Ho imparato a leggere piuttosto presto, e di conseguenza a scrivere, animata dalla immensa curiosità che mi suscitavano l’alfabeto, le diverse grafìe, le parole e il loro significato.
Un po’ da sola, un po’ con l’aiuto di papà – che mi chiamava “Champollion” per questa mia particolarità – a quattro anni già leggevo le prime paroline e le frasette semplici. Più avanti con gli anni, alle elementari, leggevo tantissimo; perfino testi, diciamo così, impegnativi. Un giorno, non so se presa dal racconto o da una sopravvalutazione dell’autostima, mi persi un apostrofo e piombai in giornate rose dal dubbio e dall’incertezza. Insomma lessi, in un vecchio “Reader’s Digest” del nonno, che “LO ZIO è IL PADRE DEI VIZI”.

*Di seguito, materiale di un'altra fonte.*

(* ------------------------------------------------------------------ *)
(** ** What comes back in the form *)

(** Every page that [index] returns for a POST carries the trimmed location
    and pasted text; it is either an error page or a result page. *)
Lemma index_post_page (SP : string) (w : World) (req : Request)
  (page : Response) :
  method req = POST ->
  result_of (index SP w req) = Ok page ->
  location page = location_of req
  /\ quote_text page = quote_text_of req
  /\ year page = utcnow_year w
  /\ ((exists msg, error page = Some msg /\ msg <> ""
                   /\ result page = None /\ generated_at page = None)
      \/ (error page = None
          /\ exists res stamp, result page = Some res
                               /\ generated_at page = Some stamp)).
Proof.
  intros Hm H.
  destruct (upload_block w req (quote_text_of req) (location_of req))
    as [[[p | pdf_text] | e] t] eqn:U.
  - rewrite (index_post_returned SP w req p t Hm U) in H.
    injection H as <-. revert U. unfold upload_block.
    destruct (files_get req "quote_pdf") as [f|]; [|discriminate].
    destruct (file_truthy f && truthy (filename f)); [|discriminate].
    destruct (negb (allowed_file (filename f))).
    + intros U. injection U as <- _. simpl. repeat split.
      left. exists MSG_ONLY_PDF. repeat split. discriminate.
    + unfold call, bind. destruct (save w f _); [|discriminate].
      destruct (try_extract_pdf_text w _) as [[x|x] y]; discriminate.
  - rewrite (index_post_fell SP w req pdf_text t Hm U) in H.
    unfold result_of at 1 in H. simpl in H. revert H.
    unfold after_upload, call_model, call, bind, try_except, result_of.
    destruct (negb (truthy (quote_text_of req)) && negb (truthy pdf_text));
      simpl.
    { intros H. injection H as <-. simpl. repeat split.
      left. exists MSG_PASTE. repeat split. discriminate. }
    destruct (negb (truthy (strip (or_else _ "")))); simpl.
    { intros H. injection H as <-. simpl. repeat split.
      left. exists MSG_NO_KEY. repeat split. discriminate. }
    destruct (OpenAI w _); simpl; [|discriminate].
    destruct (responses_create w _ _ _) as [out|e]; simpl;
      intros H; injection H as <-; simpl; repeat split.
    + right. split; [reflexivity|]. eauto.
    + left. exists (MSG_AI_FAILED ++ exn_str e). repeat split. discriminate.
  - rewrite (index_post_raised SP w req e t Hm U) in H. discriminate H.
Qed.
(** X4: a call of [parsePortMapping] that has two requests in conflict
    does not succeed: in a successful call, two requests that share a
    protocol and a resolved host IP map a common container port to one host
    port, and a common host port to one container port. *)
Theorem no_conflict_survives portMappings w st w' port1 port2 p i j :
  parsePortMapping portMappings w = (Ok st, w') ->
  Forall specgen.wf portMappings ->
  port1 ∈ portMappings -> port2 ∈ portMappings ->
  (exists t, t ∈ Split (specgen.Protocol port1) "," /\ tokenProtocol t = p) ->
  (exists t, t ∈ Split (specgen.Protocol port2) "," /\ tokenProtocol t = p) ->
  resolveIP (specgen.HostIP port1) = resolveIP (specgen.HostIP port2) ->
  0 <= i < rangeLen port1 -> 0 <= j < rangeLen port2 ->
  (specgen.ContainerPort port1 + i = specgen.ContainerPort port2 + j <->
   hostPortOf port1 + i = hostPortOf port2 + j).
Proof.
  intros Hparse Hwf Hin1 Hin2 Ht1 Ht2 Hip Hi Hj.
  destruct (parse_claims _ _ _ _ _ _ _ Hparse Hwf Hin1 Ht1 Hi) as (_ & _ & A1 & A2).
  destruct (parse_claims _ _ _ _ _ _ _ Hparse Hwf Hin2 Ht2 Hj) as (_ & _ & B1 & B2).
  rewrite Hip in A1, A2. split; intros E.
  - rewrite E in A1. congruence.
  - rewrite E in A2. congruence.
Qed.

(** X5: every finalized mapping of a successful call of [parsePortMapping]
    stands for an offset of the range of one of the requests, under a
    protocol of its specifier, and carries the host IP as that request
    gives it, the empty string included. *)
Theorem every_mapping_is_requested portMappings w st w' m :
  parsePortMapping portMappings w = (Ok st, w') ->
  Forall specgen.wf portMappings ->
  m ∈ finalMappings st ->
  exists port, port ∈ portMappings /\ mappingOf port m.
Proof.
  intros Hparse Hwf. revert m. unfold parsePortMapping in Hparse.
  refine (forEach_inv_split
            (fun pre s => forall m, m ∈ finalMappings s ->
                                    exists port, port ∈ pre /\ mappingOf port m)
            mapRequest portMappings _ _ _ _ _ _ Hparse).
  - intros pre port suf s w0 s' w0' Hsplit HP Hreq m Hm.
    assert (Hw : specgen.wf port).
    { eapply Forall_forall; [exact Hwf|]. rewrite Hsplit.
      apply elem_of_app. right. apply elem_of_cons. by left. }
    apply mapRequest_facts in Hreq as (ps & Hchk & _ & Hl & Hc & Hcr & Hh & Hhr & Hrun);
      [|done].
    apply mapProtocols_ok in Hrun as (_ & _ & Hsound); try lia.
    apply checkProtocol_mem in Hchk as [_ Hmem].
    destruct (Hsound m Hm) as [Hold|(p & i & Hp & Hi & ->)].
    + destruct (HP m Hold) as (port' & Hin' & Hof). exists port'.
      split; [apply elem_of_app; by left|done].
    + exists port. split; [apply elem_of_app; right; by apply list_elem_of_singleton|].
      exists i. split; [done|]. split; [done|]. split; [done|]. split; [done|].
      by apply Hmem.
  - intros m Hm. by apply elem_of_nil in Hm.
Qed.
(** * Clipboard: the action handlers of [src/clipboard/src/actions.cpp]

    A shallow embedding of [PerformAction::copyItem], [copy], [paste] and
    [removeRegex], and the properties of the copy/paste engine that the
    specification states about them.

    The handlers are imperative C++: they read and write process-wide
    globals ([copying], [successes], [action], [io_type], [path]), call
    [std::filesystem], throw and catch [fs::filesystem_error], and may
    leave through [exit].  They are embedded in a state-and-exception
    monad [M] over a record of those globals, the file system being an
    abstract [World] reached through the operations of a [Platform]. *)

From Stdlib Require Import String Ascii List ZArith NArith Bool Lia.
Import ListNotations.
Open Scope string_scope.

(** ** Plain data *)

(** [fs::path]: a path in its native string form. *)
Definition fs_path := string.

(** [std::error_code], by its numeric value. *)
Definition error_code := Z.

(** The [std::errc] conditions named below, with their POSIX values. *)
Definition operation_not_permitted : error_code := 1%Z.
Definition no_such_file_or_directory : error_code := 2%Z.
Definition permission_denied : error_code := 13%Z.
Definition cross_device_link : error_code := 18%Z.

(** [fs::copy_options] is a bitmask type; [a | b] is [Z.lor a b].
    [create_hard_links] carries the value libstdc++ gives it. *)
Definition copy_options := Z.
Definition create_hard_links : copy_options := 256%Z.

(** [enum class CopyPolicy] is declared in clipboard.hpp.  The handlers
    name [SkipAll], [ReplaceAll] and [ReplaceOnce]; the remaining
    enumerators follow the specification, [Unknown] being the state in
    which no decision is stored. *)
Inductive CopyPolicy := ReplaceAll | ReplaceOnce | SkipOnce | SkipAll | Unknown.

(** [enum class Action] and [enum class IOType], by the enumerators the
    handlers refer to. *)
Inductive Action := Cut | Copy | Paste | OtherAction.
Inductive IOType := Pipe | Text | File.

(** What a path denotes, as far as the success counters care. *)
Inductive ItemKind := IsFile | IsDirectory.

(** Result of a [std::filesystem] call: a value, or the code carried by
    the [fs::filesystem_error] it throws. *)
Inductive fs_result (A : Type) :=
| FsOk (a : A)
| FsErr (ec : error_code).
Arguments FsOk {A} a.
Arguments FsErr {A} ec.

(** ** The platform

    Everything the handlers obtain from outside this translation unit:
    the path algebra of [fs::path], the file-system calls, [std::regex],
    and the helpers declared in clipboard.hpp ([userDecision],
    [writeToFile], [fileContents], [pipedInContent]).  A call that can
    change the file system returns the new [World]. *)
Class Platform := {
  World : Type;
  (* fs::path *)
  filename : fs_path -> fs_path;
  parent_path : fs_path -> fs_path;
  path_append : fs_path -> fs_path -> fs_path;
  (* std::filesystem *)
  fs_exists : fs_path -> World -> fs_result bool;
  fs_equivalent : fs_path -> fs_path -> World -> fs_result bool;
  fs_is_directory : fs_path -> World -> fs_result bool;
  fs_is_regular_file : fs_path -> World -> fs_result bool;
  fs_current_path : World -> fs_result fs_path;
  fs_absolute : fs_path -> World -> fs_result fs_path;
  fs_directory_iterator : fs_path -> World -> fs_result (list fs_path);
  fs_create_directories : fs_path -> World -> fs_result bool * World;
  fs_copy : fs_path -> fs_path -> copy_options -> World -> fs_result unit * World;
  fs_remove_all : fs_path -> World -> fs_result N * World;
  (* std::regex *)
  regex : Type;
  regex_compile : string -> option regex;
  regex_match : string -> regex -> bool;
  regex_replace : string -> regex -> string -> string;
  (* clipboard.hpp *)
  item_kind : fs_path -> World -> ItemKind;
  user_decision : string -> World -> CopyPolicy * World;
  write_file : fs_path -> string -> bool -> World -> N * World;
  file_contents : fs_path -> World -> string;
  piped_in_content : World -> string * World
}.

Declare Scope path_scope.
Delimit Scope path_scope with path.
Notation "a // b" := (path_append a b) (at level 40, left associativity) : path_scope.
(** X20. Every deletion [deleteActiveEffect] sends names only applied,
    aura-derived effects whose origin is the deleted effect and that are held
    by the actor of a scene token other than the effect's own actor. *)
Theorem deleteActiveEffect_deletes_clones_only
        (H : Host) (GM : Authority) (effect : Effect) (userId : string)
        (s : St) (uuids : list string) :
  In uuids
     (deletions (trace (snd (deleteActiveEffect H GM effect userId s)))) ->
  In uuids (deletions (trace s))
  \/ forall u,
       In u uuids ->
       cloneOnScene (world s)
                    (fun t => negb (opt_eqb (tokenActorUuid (world s) t)
                                            (parent effect)))
                    (fun o => o = uuid effect) u.
Proof.
  unfold deleteActiveEffect. unfold bind at 1. unfold getWorld. cbn [fst snd].
  destruct (negb (currentUser (world s) =? userId)); [now left|].
  destruct (negb (is_aura effect)); [now left|].
  destruct (negb (canvasScene (world s))); [now left|].
  destruct (lookup_actor (world s) (parent effect)) as [actor|] eqn:Hactor;
    [|now left].
  destruct (activeGM (world s)).
  - intros Hin. apply removeAndReplaceAuras_deletions in Hin.
    destruct Hin as [Hin| ->]; [now left|right].
    intros u Hu. apply in_map_iff in Hu. destruct Hu as (e & <- & He).
    unfold appliedFrom in He. apply filter_In in He.
    destruct He as [He Hkeep]. apply andb_prop in Hkeep.
    destruct Hkeep as [Hflag Ho]. apply opt_eqb_eq in Ho.
    apply sceneAppliedEffects_in in He.
    destruct He as (t & holder & Ht & Hkeep & Hholder & He).
    apply lookup_actor_in in Hactor. destruct Hactor as [_ Huuid].
    rewrite Huuid in Hkeep.
    exists e, t, holder, (uuid effect).
    repeat (split; [assumption || reflexivity|]). exact He.
  - intros Hin. left.
    pose proof (still_noActiveGM (trace s) s eq_refl) as Hstill.
    unfold sameDeletions in Hstill. now rewrite Hstill in Hin.
Qed.
(** * ItemDistributor: the work-item broker of flesnet

    A shallow embedding of [src/ItemDistributor.hpp]: the [Item] objects held
    through [std::shared_ptr], the [Worker] records of the [std::map]
    [workers_], the completion ledger [completed_items_], the three handlers
    of the event loop ([on_generator_pollin], [on_worker_pollin],
    [send_heartbeat]) and the drain [send_pending_completions].

    Conventions of the embedding:
    - [size_t] and [ItemID] are 64-bit unsigned integers, modelled as [N]
      below [2^64];
    - a [zmq::multipart_t] is the list of its parts, [peekstr] and [at] index
      it from zero as cppzmq does;
    - a handler returns an [outcome]: it returns normally, fails an [assert],
      lets an exception escape, or runs into undefined behaviour;
    - what a handler hands to the sockets and to [std::cout]/[std::cerr] is
      collected as a list of [output] records;
    - [message.send(worker_socket_)] returns [true], returns [false] or
      throws [zmq::error_t]; which of the three it does for an identity is
      the field [worker_socket_] of the state, which the handlers only read
      and which the event [peers] of the environment sets;
    - an [Item] is immutable, so a [std::shared_ptr<Item>] is modelled as the
      address of the object together with the object it points to; the
      control block (the object and its use count) lives in the store
      [heap_], and the destructor [~Item] runs when the count reaches zero. *)

From Stdlib Require Import NArith ZArith Ascii String.
From Stdlib Require OrderedTypeEx.
From stdpp Require Import gmap strings list fin_maps sorting.

Local Open Scope string_scope.
Local Open Scope N_scope.
Local Open Scope list_scope.

(** ** Results of a handler *)

Inductive exception :=
| invalid_argument      (* std::stoull: no conversion *)
| out_of_range          (* std::stoull: overflow; std::map::at: no such key *)
| zmq_error.            (* zmq::error_t: a send that the socket refuses *)

Inductive outcome (A : Type) :=
| Done (a : A)                 (* the handler returned *)
| Aborted                      (* an assert failed *)
| Thrown (e : exception)       (* an exception left the handler *)
| Undefined.                   (* undefined behaviour *)
Arguments Done {A} a.
Arguments Aborted {A}.
Arguments Thrown {A} e.
Arguments Undefined {A}.

#[global] Instance outcome_ret : MRet outcome := fun A a => Done a.
#[global] Instance outcome_bind : MBind outcome := fun A B k m =>
  match m with
  | Done a => k a
  | Aborted => Aborted
  | Thrown e => Thrown e
  | Undefined => Undefined
  end.

(** ** Text scanning: [std::stringstream] extraction and [std::stoull] *)

Module Scan.

(** [std::isspace] in the "C" locale: space and the characters 9 to 13. *)
Definition isspace (c : ascii) : bool :=
  let n := N_of_ascii c in (n =? 32) || ((9 <=? n) && (n <=? 13)).

Definition isdigit (c : ascii) : bool :=
  let n := N_of_ascii c in (48 <=? n) && (n <=? 57).

Definition digit_value (c : ascii) : N := N_of_ascii c - 48.

Fixpoint skipws (s : string) : string :=
  match s with
  | String c s' => if isspace c then skipws s' else s
  | EmptyString => s
  end.

(** The characters up to the next white space, and the rest. *)
Fixpoint take_word (s : string) : string * string :=
  match s with
  | String c s' =>
      if isspace c then (EmptyString, s)
      else let '(w, r) := take_word s' in (String c w, r)
  | EmptyString => (EmptyString, EmptyString)
  end.

(** [s >> str] for a [std::string]: skip white space, take the characters
    up to the next white space; no character taken sets [failbit]. *)
Definition extract_string (s : string) : option (string * string) :=
  match take_word (skipws s) with
  | (EmptyString, _) => None
  | (w, r) => Some (w, r)
  end.

(** Decimal digits at the front of [s], accumulated onto [acc]; the
    [bool] tells whether a digit was seen. *)
Fixpoint take_digits (s : string) (acc : N) (seen : bool) : N * bool * string :=
  match s with
  | String c s' =>
      if isdigit c then take_digits s' (10 * acc + digit_value c) true
      else (acc, seen, s)
  | EmptyString => (acc, seen, s)
  end.

Definition size_max : N := 2 ^ 64.

Inductive scan_result :=
| Scanned (v : N) (rest : string)
| NoConversion
| Overflow.

(** An unsigned 64-bit decimal number as [strtoull] and [num_get] read it:
    white space, an optional sign, digits. A minus sign negates in the
    unsigned type; a value that does not fit is an overflow. *)
Definition scan_unsigned (s : string) : scan_result :=
  let s0 := skipws s in
  let '(neg, s1) :=
    match s0 with
    | String "-"%char r => (true, r)
    | String "+"%char r => (false, r)
    | _ => (false, s0)
    end in
  match take_digits s1 0 false with
  | (_, false, _) => NoConversion
  | (v, true, r) =>
      if size_max <=? v then Overflow
      else Scanned (if neg then (size_max - v) mod size_max else v) r
  end.

(** [s >> n] for a [size_t]: any failure sets [failbit]. *)
Definition extract_size_t (s : string) : option (N * string) :=
  match scan_unsigned s with
  | Scanned v r => Some (v, r)
  | _ => None
  end.

(** [std::stoull(str)]. *)
Definition stoull (s : string) : exception + N :=
  match scan_unsigned s with
  | Scanned v _ => inr v
  | NoConversion => inl invalid_argument
  | Overflow => inl out_of_range
  end.

End Scan.

(** ** Data model *)

(** [ItemID] comes from [ItemWorkerProtocol.hpp]; a 64-bit unsigned integer. *)
Definition ItemID := N.

(** Modelled from the spec: [WorkerQueuePolicy] and its [operator>>] are
    declared in [ItemWorkerProtocol.hpp], which is not among the sources. The
    policy is one of [Async], [PrebufferOne], [Skip], and on the wire it is
    the token of that name. *)
Inductive WorkerQueuePolicy := Async | PrebufferOne | Skip.

#[global] Instance WorkerQueuePolicy_eq_dec : EqDecision WorkerQueuePolicy.
Proof. solve_decision. Defined.

Definition extract_policy (s : string) : option (WorkerQueuePolicy * string) :=
  match Scan.extract_string s with
  | Some ("Async", r) => Some (Async, r)
  | Some ("PrebufferOne", r) => Some (PrebufferOne, r)
  | Some ("Skip", r) => Some (Skip, r)
  | _ => None
  end.

(** [class Item]: [completed_items_] is the ledger of the one distributor. *)
Record Item := { id_ : ItemID; payload_ : string }.

#[global] Instance Item_eq_dec : EqDecision Item.
Proof. solve_decision. Defined.

(** [std::shared_ptr<Item>]. *)
Record ItemPtr := { address : nat; pointee : Item }.

#[global] Instance ItemPtr_eq_dec : EqDecision ItemPtr.
Proof. solve_decision. Defined.

(** [p->id()] and [p->payload()]. *)
Definition item_id (p : ItemPtr) : ItemID := id_ (pointee p).
Definition item_payload (p : ItemPtr) : string := payload_ (pointee p).

(** [struct Worker]; [time_point] counts clock ticks. *)
Record Worker := {
  stride : N;
  offset : N;
  queue_policy : WorkerQueuePolicy;
  client_name : string;
  waiting_items : list ItemPtr;
  outstanding_items : list ItemPtr;
  next_heartbeat_time : Z
}.

(** [Worker::wants_item]: [id % stride == offset]; the remainder by zero is
    undefined. *)
Definition wants_item (w : Worker) (n : ItemID) : outcome bool :=
  if stride w =? 0 then Undefined else Done (n mod stride w =? offset w).

(** What the broker hands to [worker_socket_]. *)
Inductive broker_msg :=
| WORK_ITEM (n : ItemID) (data : string)
| HEARTBEAT
| DISCONNECT.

Da subito mi resi conto di non capire. Il Reader’s Digest mi aveva già insegnato tantissime cose ed era per me il Latore della Verità. Ora mi stava dicendo che lo zio era il padre dei vizi. LO zio capite, non uno zio in particolare di un qualcuno in particolare, ma LO zio. Il che significava che ogni persona sulla Terra aveva uno zio “padre dei vizi”.
Pensai subito a zio Luciano. Poteva essere lui il mio LO zio padre dei vizi. Certo non zio Giancarlo, attore, comico sì ma anche educato, e nemmeno zio Paolo, schizzinoso geometra pianista.
Zio Luciano certo non era il massimo della finezza, faceva il muratore e lavorava la terra: ogni tanto tirava qualche parolaccia, parlava a voce alta, rideva a voce altissima, beveva vino rosso a metà mattina e dopo mangiato faceva dei rutti davvero sonori. Qualche volta si grattava vigorosamente le parti basse. Ma da qui a dire che era “il padre dei vizi”… Mi faceva divertire un sacco quando andavo da lui in collina. Sapeva tutto sui frutti e sugli ortaggi, si arrampicava sugli alberi e mi portava ciliegie, albicocche, susine, pesche… mi spiegava come crescevano gli asparagi nella sabbia e mi mostrava i pulcini e i gattini appena nati. Aveva anche una grande pazienza quando io e i miei cugini combinavamo qualche guaio, tipo liberare i conigli per giocare al safari o mescolare l’argilla rossa con le uova rubate alle sue galline per applicare la tecnica di Leonardo all’intonaco del pollaio (come scritto sul Reader’s Digest).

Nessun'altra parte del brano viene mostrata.